Stored items =>
(** * Portfolio optimisation (portfolio/optimization.py)

    A shallow embedding of [sharpe_maximizer], [find_optimal_allocations]
    and [optimize_portfolio].

    Numbers.  NumPy's float64 values are idealised as exact rationals with
    one extra value standing for every non-finite result (nan, +inf, -inf);
    a division by zero yields that value, as NumPy's true division does,
    instead of raising.

    Collaborators.  [pandas.date_range], [util.get_data],
    [analysis.get_portfolio_value], [analysis.get_portfolio_stats] and
    [scipy.optimize.minimize] are not part of the file: they are the fields
    of a record of externals over which everything below is parametrised.

    Effects.  A computation yields the list of its external interactions
    (console lines, the solver invocation, the plot) together with a
    returned value or a raised exception. *)

From Stdlib Require Import List String ZArith QArith Qabs Bool Lia.
Import ListNotations.
Open Scope string_scope.
Open Scope list_scope.
Open Scope Q_scope.

(** ** float64, idealised *)

Inductive npfloat : Type :=
| Fin (q : Q)
| NonFinite.

Definition is_finite (a : npfloat) : bool :=
  match a with Fin _ => true | NonFinite => false end.

(** Equality up to the representation of the rational. *)
Definition feq (a b : npfloat) : Prop :=
  match a, b with
  | Fin p, Fin q => p == q
  | NonFinite, NonFinite => True
  | _, _ => False
  end.

Definition fadd (a b : npfloat) : npfloat :=
  match a, b with
  | Fin p, Fin q => Fin (p + q)
  | _, _ => NonFinite
  end.

Definition fsub (a b : npfloat) : npfloat :=
  match a, b with
  | Fin p, Fin q => Fin (p - q)
  | _, _ => NonFinite
  end.

Definition fmul (a b : npfloat) : npfloat :=
  match a, b with
  | Fin p, Fin q => Fin (p * q)
  | _, _ => NonFinite
  end.

Definition fopp (a : npfloat) : npfloat :=
  match a with
  | Fin p => Fin (- p)
  | NonFinite => NonFinite
  end.

(** [x / 0] is nan or an infinity, never an exception. *)
Definition fdiv (a b : npfloat) : npfloat :=
  match a, b with
  | Fin p, Fin q => if Qeq_bool q 0 then NonFinite else Fin (p / q)
  | _, _ => NonFinite
  end.

Definition of_int (n : Z) : npfloat := Fin (inject_Z n).

(** ** Arrays *)

Definition ndarray := list npfloat.

(** [np.ones(n, dtype=np.float64)] *)
Definition np_ones (n : nat) : ndarray := repeat (Fin 1) n.

(** [np.sum(x)] *)
Definition np_sum (x : ndarray) : npfloat := fold_right fadd (Fin 0) x.

(** [x * c], [x / c]: broadcasting a scalar over an array. *)
Definition array_mul (x : ndarray) (c : npfloat) : ndarray :=
  map (fun w => fmul w c) x.

Definition array_div (x : ndarray) (c : npfloat) : ndarray :=
  map (fun w => fdiv w c) x.

(** ** Frames and series *)

Definition Series := list npfloat.

Record DataFrame : Type := mkFrame {
  df_index : list string;
  df_columns : list (string * Series)
}.

Definition labels (df : DataFrame) : list string := map fst (df_columns df).

(** [df.shape[1]] *)
Definition shape1 (df : DataFrame) : nat := List.length (df_columns df).

(** ** Exceptions and outcomes *)

(** A Python exception, identified by the name of its class. *)
Inductive exn : Type := Exn (cls : string).

Inductive outcome (A : Type) : Type :=
| Returned (a : A)
| Raised (e : exn).
Arguments Returned {A} a.
Arguments Raised {A} e.

(** ** Column selection *)

Definition has_label (k : string) (c : string * Series) : bool :=
  String.eqb (fst c) k.

(** [df[keys]] with a list of labels: for each key, in the order asked, the
    columns carrying that label; [KeyError] when a key labels no column. *)
Fixpoint select_columns (cols : list (string * Series)) (keys : list string)
  : outcome (list (string * Series)) :=
  match keys with
  | [] => Returned []
  | k :: ks =>
      match filter (has_label k) cols with
      | [] => Raised (Exn "KeyError")
      | m =>
          match select_columns cols ks with
          | Returned r => Returned (m ++ r)
          | Raised e => Raised e
          end
      end
  end.

Definition getitem_list (df : DataFrame) (keys : list string)
  : outcome DataFrame :=
  match select_columns (df_columns df) keys with
  | Returned cols => Returned (mkFrame (df_index df) cols)
  | Raised e => Raised e
  end.

(** [df[key]] with one label: that column as a series (the first one so
    labelled), [KeyError] when there is none. *)
Definition getitem (df : DataFrame) (key : string) : outcome Series :=
  match find (has_label key) (df_columns df) with
  | Some c => Returned (snd c)
  | None => Raised (Exn "KeyError")
  end.

(** [pd.concat(series, keys=keys, axis=1)] *)
Definition pd_concat (idx : list string) (series : list Series)
  (keys : list string) : DataFrame :=
  mkFrame idx (combine keys series).

(** ** The solver's interface *)

(** What [spo.minimize] hands back; [min_result.x] is [res_x]. *)
Record OptimizeResult : Type := mkResult {
  res_x : ndarray;
  res_fun : npfloat;
  res_success : bool;
  res_status : Z;
  res_message : string;
  res_nit : nat
}.

Record Constraint : Type := mkConstraint {
  ctype : string;
  cfun : ndarray -> npfloat
}.

(** The arguments of one call of [spo.minimize]. *)
Record MinimizeCall : Type := mkCall {
  call_fun : ndarray -> DataFrame -> npfloat;
  call_x0 : ndarray;
  call_args : DataFrame;
  call_method : string;
  call_options : list (string * bool);
  call_bounds : list (Z * Z);
  call_constraints : Constraint
}.

(** ** Interactions *)

(** A value as it appears in a [print] statement. *)
Inductive pyval : Type :=
| VStr (s : string)
| VList (l : list string)
| VFloat (a : npfloat)
| VArray (a : ndarray)
| VResult (r : OptimizeResult).

Inductive event : Type :=
| Stdout (items : list pyval)
| CallMinimize (c : MinimizeCall)
| PlotData (df : DataFrame) (title : string).

Definition is_console (e : event) : bool :=
  match e with
  | Stdout _ => true
  | PlotData _ _ => true
  | CallMinimize _ => false
  end.

(** The console lines and plots of a trace. *)
Definition console (t : list event) : list event := filter is_console t.

(** The solver invocations of a trace. *)
Fixpoint minimize_calls (t : list event) : list MinimizeCall :=
  match t with
  | [] => []
  | CallMinimize c :: t' => c :: minimize_calls t'
  | _ :: t' => minimize_calls t'
  end.

(** The items printed after [label] by the first line that starts with it. *)
Fixpoint printed (label : string) (t : list event) : option (list pyval) :=
  match t with
  | [] => None
  | Stdout (VStr s :: items) :: t' =>
      if String.eqb s label then Some items else printed label t'
  | _ :: t' => printed label t'
  end.

(** ** Computations: a trace and an outcome *)

Definition io (A : Type) : Type := (list event * outcome A)%type.

Definition trace {A} (m : io A) : list event := fst m.
Definition result {A} (m : io A) : outcome A := snd m.

Definition ret {A} (a : A) : io A := ([], Returned a).

Definition bind {A B} (m : io A) (k : A -> io B) : io B :=
  match m with
  | (t, Returned a) => let (t', o) := k a in (t ++ t', o)
  | (t, Raised e) => (t, Raised e)
  end.

Definition lift {A} (o : outcome A) : io A := ([], o).

Definition print (items : list pyval) : io unit :=
  ([Stdout items], Returned tt).

Notation "v <- c ;; k" := (bind c (fun v => k))
  (at level 61, c at next level, right associativity).
Notation "c ;;; k" := (bind c (fun _ => k))
  (at level 61, right associativity).

(** ** Externals *)

Definition stats : Type := (npfloat * npfloat * npfloat * npfloat)%type.

Record externals : Type := mkExternals {
  (** [pd.date_range(start, end)] *)
  date_range : string -> string -> list string;
  (** [util.get_data(symbols, dates)], which adds SPY by itself *)
  get_data : list string -> list string -> outcome DataFrame;
  (** [analysis.get_portfolio_value(prices, allocs)] *)
  get_portfolio_value : DataFrame -> ndarray -> Series;
  (** [analysis.get_portfolio_stats(port_val)]:
      cumulative return, average daily return, volatility, Sharpe ratio *)
  get_portfolio_stats : Series -> stats;
  (** [scipy.optimize.minimize] *)
  minimize : MinimizeCall -> outcome OptimizeResult;
  (** [series.ix[0, :]] *)
  series_ix0 : Series -> outcome npfloat;
}.

Definition call_minimize (E : externals) (c : MinimizeCall)
  : io OptimizeResult :=
  ([CallMinimize c], minimize E c).

Definition plot_data (df : DataFrame) (title : string) : io unit :=
  ([PlotData df title], Returned tt).

(** ** The program *)

Section Program.

Variable E : externals.

Definition sharpe_maximizer (allocs : ndarray) (prices : DataFrame)
  : npfloat :=
  let port_val := get_portfolio_value E prices allocs in
  let '(cum_ret, avg_daily_ret, std_daily_ret, sharpe_ratio) :=
    get_portfolio_stats E port_val in
  fopp sharpe_ratio.

(** Python's [l * n] on a list. *)
Definition list_times {A} (l : list A) (n : nat) : list A :=
  List.concat (repeat l n).

Definition init_guess (prices : DataFrame) : ndarray :=
  array_div (array_mul (np_ones (shape1 prices)) (Fin 1))
            (of_int (Z.of_nat (shape1 prices))).

Definition alloc_bounds (prices : DataFrame) : list (Z * Z) :=
  list_times [(0%Z, Z.of_nat (shape1 prices))] 4.

Definition alloc_constraint : Constraint :=
  {| ctype := "eq"; cfun := fun a => fsub (np_sum a) (Fin 1) |}.

(** The call of line 47. *)
Definition minimize_call (prices : DataFrame) : MinimizeCall :=
  {| call_fun := sharpe_maximizer;
     call_x0 := init_guess prices;
     call_args := prices;
     call_method := "SLSQP";
     call_options := [("disp:", true)];
     call_bounds := alloc_bounds prices;
     call_constraints := alloc_constraint |}.

Definition find_optimal_allocations (prices : DataFrame) : io ndarray :=
  min_result <- call_minimize E (minimize_call prices) ;;
  print [VResult min_result] ;;;
  ret (res_x min_result).

(** [allocs / np.sum(allocs)] *)
Definition normalize (allocs : ndarray) : ndarray :=
  array_div allocs (np_sum allocs).

Definition optimize_portfolio (start_date end_date : string)
  (symbols : list string) : io unit :=
  let dates := date_range E start_date end_date in
  prices_all <- lift (get_data E symbols dates) ;;
  prices <- lift (getitem_list prices_all symbols) ;;
  prices_SPY <- lift (getitem prices_all "SPY") ;;
  allocs <- find_optimal_allocations prices ;;
  let allocs := normalize allocs in
  let port_val := get_portfolio_value E prices allocs in
  let '(cum_ret, avg_daily_ret, std_daily_ret, sharpe_ratio) :=
    get_portfolio_stats E port_val in
  print [VStr "Start Date:"; VStr start_date] ;;;
  print [VStr "End Date:"; VStr end_date] ;;;
  print [VStr "Symbols:"; VList symbols] ;;;
  print [VStr "Optimal allocations:"; VArray allocs] ;;;
  print [VStr "Sharpe Ratio:"; VFloat sharpe_ratio] ;;;
  print [VStr "Volatility (stdev of daily returns):"; VFloat std_daily_ret] ;;;
  print [VStr "Average Daily Return:"; VFloat avg_daily_ret] ;;;
  print [VStr "Cumulative Return:"; VFloat cum_ret] ;;;
  first_SPY <- lift (series_ix0 E prices_SPY) ;;
  let normed_SPY := array_div prices_SPY first_SPY in
  let df_temp :=
    pd_concat (df_index prices_all) [port_val; normed_SPY]
              ["Portfolio"; "SPY"] in
  plot_data df_temp "Daily Portfolio Value and SPY".

Definition test_run : io unit :=
  let start_date := "2010-01-01" in
  let end_date := "2010-12-31" in
  let symbols := ["GOOGL"; "AAPL"; "GLD"; "XOM"] in
  optimize_portfolio start_date end_date symbols.

End Program.

(** ** Reading the statistics tuple *)

Definition cum_ret_of (st : stats) : npfloat := fst (fst (fst st)).
Definition avg_daily_ret_of (st : stats) : npfloat := snd (fst (fst st)).
Definition std_daily_ret_of (st : stats) : npfloat := snd (fst st).
Definition sharpe_ratio_of (st : stats) : npfloat := snd st.

(** ** What the specification asks of the search, as predicates *)

(** A solver that refuses a bounds list whose length is not that of the
    initial guess, the way SciPy's SLSQP driver does before it iterates. *)
Definition rejects_incompatible_bounds (E : externals) : Prop :=
  forall c : MinimizeCall,
    List.length (call_bounds c) <> List.length (call_x0 c) ->
    minimize E c = Raised (Exn "IndexError").

(** "Non-convergence reported by the solver makes the operation fail with
    OptimizationDidNotConverge." *)
Definition fails_when_not_converged (E : externals) (prices : DataFrame)
  : Prop :=
  forall r : OptimizeResult,
    minimize E (minimize_call E prices) = Returned r ->
    res_success r = false ->
    result (find_optimal_allocations E prices)
    = Raised (Exn "OptimizationDidNotConverge").

(** "Zero instruments make the operation fail with EmptyPortfolio." *)
Definition fails_when_empty (E : externals) (prices : DataFrame) : Prop :=
  shape1 prices = 0%nat ->
  result (find_optimal_allocations E prices) = Raised (Exn "EmptyPortfolio").

(** "The optimizer writes nothing to the console." *)
Definition silent (E : externals) (prices : DataFrame) : Prop :=
  console (trace (find_optimal_allocations E prices)) = [].

(** ** The shape of a complete run *)

(** The sum of a list of rationals. *)
Definition qsum (qs : list Q) : Q := fold_right Qplus 0 qs.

REQUIRED WORK =>
Tally the lines above with "fsub", please; number only.

EXPECTED OUTPUT =>
2